I read this over lunch in my office at the day job, door closed, practically suffocating myself so no one else would hear me snorting with laughter and become alarmed. I read this in the car to my husband as we drove to a mall – where we both arrived with puffy, red crybaby faces – hiccupping like deranged leprechauns. I don’t know why I don’t learn from these things, really. You’d think I would, right?
This book is…I laughed so much…there’s this thing with cats…oh forget it and bring me another vodka tonic.
See? I can’t even come up with a coherent sentence. Unless it’s about vodka – then I can.
You may be aware of Mr. Thorne – he’s behind some serious meme damage, including Missing Missy and trying to pay his chiropractor with a picture he drew of a seven-legged spider. But I’m a bit slow at these things so I’m just learning about him now. And thank god, because I was pretty sure I’d have to review Jonathan Franzen next. (Insert shudder here).

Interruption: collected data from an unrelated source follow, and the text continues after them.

(* ===== verification/Flow.v ===== *)
(** * Flow: a browser session through the gate, the login page and next-auth

    The components of [src/] interact through the browser: the gate's
    redirects are followed by the browser, the login page's [signIn] and
    the header's [signOut] make next-auth set or clear the session cookie
    and send the browser to a callback URL, which the gate sees again.
    This file composes them: [browse] follows redirects through
    [run_middleware] up to the browser's limit, [nextauth_redirect] is
    next-auth's default [redirect] callback (which only lets a callback
    URL of the application's own origin through), and [step] runs one
    user action.  A click runs the [onClick] that the served page renders
    on the clicked element ([rendered_controls]: the login card of
    [LoginPage.view] on [/login], the [AppHeader.view] of the pages that
    render the header), and the effects of that handler are interpreted
    as next-auth's client does: [signOut] navigates only with [redirect:
    true].  The browser and next-auth's endpoints are not code of the
    repository; they are modelled from their documented behaviour. *)

From S2P Require Import Prelude Url Session Gate Login Header.
Import SearchParams URL Matcher.

(** What the tab shows. *)
Inductive View :=
  | Served (page : Url)
  | ServerError (e : JsError)
  | TooManyRedirects
  | InvalidUrl
  | Blank.

Record Browser := mkBrowser {
  b_cookie : option string;
  b_view : View;
  b_console : list ClientEffect
}.

(** Browsers give up after 20 redirects. *)
Definition max_redirects : nat := 20.

(** A user action: open a URL, click the element showing "Continue with
    GitHub" (next-auth's sign-in settles with the session token it
    issues, or rejects), click the element showing "Logout" (next-auth's
    sign-out settles or rejects).  A click runs the [onClick] the page
    renders on that element, if any. *)
Inductive Action :=
  | Visit (u : Url)
  | ClickContinueWithGitHub (outcome : Promise string)
  | ClickLogout (outcome : Promise unit).

(** The pages that render [AppHeader], hence the logout button. *)
Definition renders_app_header (page : Url) : bool :=
  String.eqb (url_pathname page) "/dashboard" || String.eqb (url_pathname page) "/chat".

(** The click handlers a served page renders, by the text of the element
    that carries them: the login card on [/login], the header on the
    pages that render [AppHeader]. *)
Definition rendered_controls (page : Url) : list (string * LoginPage.Handler) :=
  if String.eqb (url_pathname page) "/login" then vhandlers "onClick" (LoginPage.view page)
  else if renders_app_header page then vhandlers "onClick" (AppHeader.view (url_pathname page))
  else [].

Definition promise_unit {A} (p : Promise A) : Promise unit :=
  match p with Resolved _ => Resolved tt | Rejected e => Rejected e end.

Section Browsing.
Context {Claims : Type} `{!SessionProvider Claims}.

(** [NEXTAUTH_SECRET] and [NEXTAUTH_URL] (the application's origin). *)
Variable secret : option string.
Variable NEXTAUTH_URL : string.

(** Send [r], following redirects with the same credentials. *)
Fixpoint browse (fuel : nat) (r : Request) : View :=
  match fuel with
  | 0 => TooManyRedirects
  | S n =>
      match run_middleware secret r with
      | Rejected e => ServerError e
      | Resolved NextResponse_next => Served (req_url r)
      | Resolved (NextResponse_redirect u) => browse n (req_at r u)
      end
  end.

(** [window.location.href = target]. *)
Definition navigate (cookie : option string) (target : string) : View :=
  match parse_absolute_url target with
  | Some u => browse max_redirects (mkRequest u cookie None)
  | None => InvalidUrl
  end.

(** next-auth's default [redirect({ url, baseUrl })] callback: a
    relative URL is put on the application's origin, an absolute URL of
    that origin is kept, anything else becomes the origin itself. *)
Definition nextauth_redirect (url : string) : string :=
  if str_starts_with "/" url then NEXTAUTH_URL +:+ url
  else match parse_absolute_url url with
       | Some v => if String.eqb (url_origin v) NEXTAUTH_URL then url else NEXTAUTH_URL
       | None => NEXTAUTH_URL
       end.

(** next-auth's client [signIn] returns instead of navigating only for
    the providers that support it (credentials and email); an OAuth
    provider always navigates. *)
Definition signin_supports_return (provider : string) : bool :=
  String.eqb provider "credentials" || String.eqb provider "email".

(** One effect of a handler, given how next-auth's call settled
    ([Some token] when a session was issued).  [signOut] clears the
    session, then navigates to the callback URL when [redirect] is true
    and otherwise leaves the tab where it is. *)
Definition run_effect (outcome : Promise (option string)) (b : Browser)
    (eff : ClientEffect) : Browser :=
  match eff, outcome with
  | SignIn provider cb redirect, Resolved (Some tok) =>
      if redirect || negb (signin_supports_return provider)
      then mkBrowser (Some tok) (navigate (Some tok) (nextauth_redirect cb)) (b_console b)
      else mkBrowser (Some tok) (b_view b) (b_console b)
  | SignOut cb redirect, Resolved _ =>
      if redirect then mkBrowser None (navigate None (nextauth_redirect cb)) (b_console b)
      else mkBrowser None (b_view b) (b_console b)
  | ConsoleError _ _, _ => mkBrowser (b_cookie b) (b_view b) (b_console b ++ [eff])
  | _, _ => b
  end.

Definition run_handler (outcome : Promise (option string)) (effs : list ClientEffect)
    (b : Browser) : Browser :=
  fold_left (run_effect outcome) effs b.

(** The effects after which the tab is where next-auth sent it. *)
Definition effect_navigates (eff : ClientEffect) : bool :=
  match eff with
  | SignIn provider _ redirect => redirect || negb (signin_supports_return provider)
  | SignOut _ redirect => redirect
  | ConsoleError _ _ => true
  end.
(* ===== verification/ChatScreen.v ===== *)
(** * ChatScreen: the whole [ChatPage] of [src/app/chat/page.tsx]

    [Chat.v] models the page's state and events and [ChatView.v] the
    chat area it renders.  This file puts them together the way the
    component runs in React:

    - the [textareaRef] of line 21 and the auto-resize effect of lines
      24-29, run by React after a commit when its dependency array
      [[inputMessage]] changed; the browser's layout ([scrollHeight]) is
      a parameter of the Section;
    - the mounted component: its state, the textarea the ref points at
      and the dependencies of the effect's last run; one event is one
      state update followed by one commit;
    - the element tree the page returns (lines 65-143): the sidebar,
      then the inset holding the [AppHeader] of [Header.v] and the chat
      area, their handlers joined in a sum type.

    The theorem shows that the textarea's height is always the height of
    the text it holds, whatever events ran. *)

From S2P Require Import Prelude Url Login Header Chat ChatView.
Import ChatPage ChatView.

Module ChatScreen.

(** The [HTMLTextAreaElement] the ref points at: its [value] and its
    inline [style.height]. *)
Record TextareaEl := mkTextarea { ta_value : string; ta_height : string }.

(** [useEffect(effect, deps)] reruns [effect] after a commit when there
    was no previous run or an entry of [deps] differs ([Object.is]; for
    strings, equal content) from the previous run's. *)
Definition deps_changed (prev : option (list string)) (next : list string) : bool :=
  match prev with
  | None => true
  | Some p => negb (bool_decide (p = next))
  end.

(** The dependency array of the auto-resize effect, [[inputMessage]]. *)
Definition autoResize_deps (s : ChatState) : list string := [inputMessage s].

(** The mounted component: the two [useState] hooks (with the clock and
    timers of [ChatState]), [textareaRef.current], and the dependencies
    React kept from the effect's last run ([None] before the first). *)
Record Mounted := mkMounted {
  state : ChatState;
  textareaRef : option TextareaEl;
  effect_deps : option (list string)
}.

Section Render.

(** [scrollHeight] of a textarea, a whole number of pixels: the browser
    computes it from the element's content and style. *)
Variable scrollHeight : TextareaEl -> Z.

(** The effect: [if (textareaRef.current) { style.height = 'auto';
    style.height = textareaRef.current.scrollHeight + 'px' }]. *)
Definition autoResize (ref : option TextareaEl) : option TextareaEl :=
  match ref with
  | Some el =>
      let el := mkTextarea (ta_value el) "auto" in
      Some (mkTextarea (ta_value el) (number_to_string (scrollHeight el) +:+ "px"))
  | None => None
  end.

(** A commit of the render of [s]: React writes the controlled
    textarea's [value] (a fresh element, with no inline height, on
    mount), sets the ref, then runs the effect if its dependencies
    changed. *)
Definition commit (s : ChatState) (m : Mounted) : Mounted :=
  let el := match textareaRef m with
            | Some el => mkTextarea (inputMessage s) (ta_height el)
            | None => mkTextarea (inputMessage s) EmptyString
            end in
  let deps := autoResize_deps s in
  if deps_changed (effect_deps m) deps
  then mkMounted s (autoResize (Some el)) (Some deps)
  else mkMounted s (Some el) (effect_deps m).

Definition mount (t0 : Z) : Mounted := commit (init t0) (mkMounted (init t0) None None).

(** One event: the state update of [chat_step], then the commit of the
    new render. *)
Definition dispatch (m : Mounted) (e : ChatEvent) : Mounted :=
  commit (chat_step (state m) e) m.

Definition run_page (events : list ChatEvent) (m : Mounted) : Mounted :=
  fold_left dispatch events m.

(** The height the effect gives a textarea holding [v]. *)
Definition fitted_height (v : string) : string :=
  number_to_string (scrollHeight (mkTextarea v "auto")) +:+ "px".

(** The textarea is on screen, shows the input and has the height of its
    text, and React holds the input as the effect's last dependencies. *)
Definition textarea_fits (m : Mounted) : Prop :=
  textareaRef m = Some (mkTextarea (inputMessage (state m)) (fitted_height (inputMessage (state m))))
  /\ effect_deps m = Some (autoResize_deps (state m)).

End Render.

(** The handlers of the page: the header's (a promise-consuming click
    handler of [Login.v]) or the chat area's. *)
Definition PageHandler : Type := LoginPage.Handler + ChatHandler.

(** What [ChatPage] returns.  [AppSidebar] is imported from a file that
    is not among the sources; it stands here as an element without
    content. *)
Definition page (pathname : string) (s : ChatState) : VNode PageHandler :=
  VElem "SidebarProvider" [] []
    [VElem "AppSidebar" [] [] [];
     VElem "SidebarInset" [] []
       [vmap inl (AppHeader.view pathname); vmap inr (ChatView.view s)]].

End ChatScreen.

(** ** Facts *)

Section ScreenFacts.
Import ChatScreen.
Variable scrollHeight : TextareaEl -> Z.

Lemma state_commit s m : state (commit scrollHeight s m) = s.
Proof. unfold commit. destruct (deps_changed _ _); done. Qed.

Lemma state_run_page evs m :
  state (run_page scrollHeight evs m) = run_chat evs (state m).
Proof.
  revert m. induction evs as [|e evs IH]; intros m; [done|].
  unfold run_page, run_chat in *. simpl. rewrite IH. unfold dispatch. rewrite state_commit. done.
Qed.

(** A commit keeps the textarea fitted: when the input changed the effect
    reruns and measures it again; when it did not, neither did the value
    nor the height. *)
Lemma commit_fits s m :
  effect_deps m = None \/ textarea_fits scrollHeight m ->
  textarea_fits scrollHeight (commit scrollHeight s m).
Proof.
  unfold commit, textarea_fits, autoResize_deps. intros Hm.
  destruct (deps_changed _ _) eqn:Hch; [unfold fitted_height; destruct (textareaRef m); done|].
  destruct Hm as [Hn|[Href Hdeps]]; rewrite ?Hn, ?Hdeps in Hch; [done|].
  apply negb_false_iff, bool_decide_eq_true in Hch. injection Hch as Heq.
  rewrite Href, Hdeps. simpl. rewrite Heq. done.
Qed.

Lemma run_page_fits evs m :
  textarea_fits scrollHeight m -> textarea_fits scrollHeight (run_page scrollHeight evs m).
Proof.
  revert m. induction evs as [|e evs IH]; intros m Hm; [done|].
  apply IH. unfold dispatch. apply commit_fits. by right.
Qed.

(** C29. Auto-resize: after the page mounts and after any sequence of
    events, the component's state is the chat model's, and the textarea
    holds the input with the height of that text, the
    [scrollHeight + 'px'] the effect measures after resetting the height
    to [auto]; the dependency array [[inputMessage]] reruns the effect
    exactly when the text changed. *)
Theorem textarea_height_follows_input t0 evs :
  let m := run_page scrollHeight evs (mount scrollHeight t0) in
  state m = run_chat evs (init t0) /\
  textareaRef m = Some (mkTextarea (inputMessage (state m))
                                   (fitted_height scrollHeight (inputMessage (state m)))).
Proof.
  simpl. split.
  - rewrite state_run_page. unfold mount. rewrite state_commit. done.
  - apply run_page_fits. unfold mount. apply commit_fits. by left.
Qed.

End ScreenFacts.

Anyway, Thorne is the guy who does and says the things you wish you could do or say, but don’t (largely because you have to go out in public at some point – and bodyguards are pricey).
He takes on the obnoxious, ego-maniacal coworker, the very silly-headed secretary, the police, McDonalds, etc. He even takes on Human Resources when the obnoxious, ego-maniacal coworker and silly-headed secretary file complaints. You want to do things like this, but you can’t. Or maybe you just won’t. Or you have some semblance of common sense.
Thorne does these things for you. That’s right – like a modern-day, smart-alecky (I promised Dani no swearing) cousin of Jesus – he sacrifices himself so that you don’t have to. Isn’t that thoughtful?
This is one of those books you should probably read in paperback – as opposed to e-format. I read it on my kindle just fine, but this is a book you’ll want to open and read often. And then buy his first book, The Internet is a Playground: Irreverent Correspondences of an Evil Online Genius. Read them someplace fairly private (I recommend being the only human on a space station) and enjoy.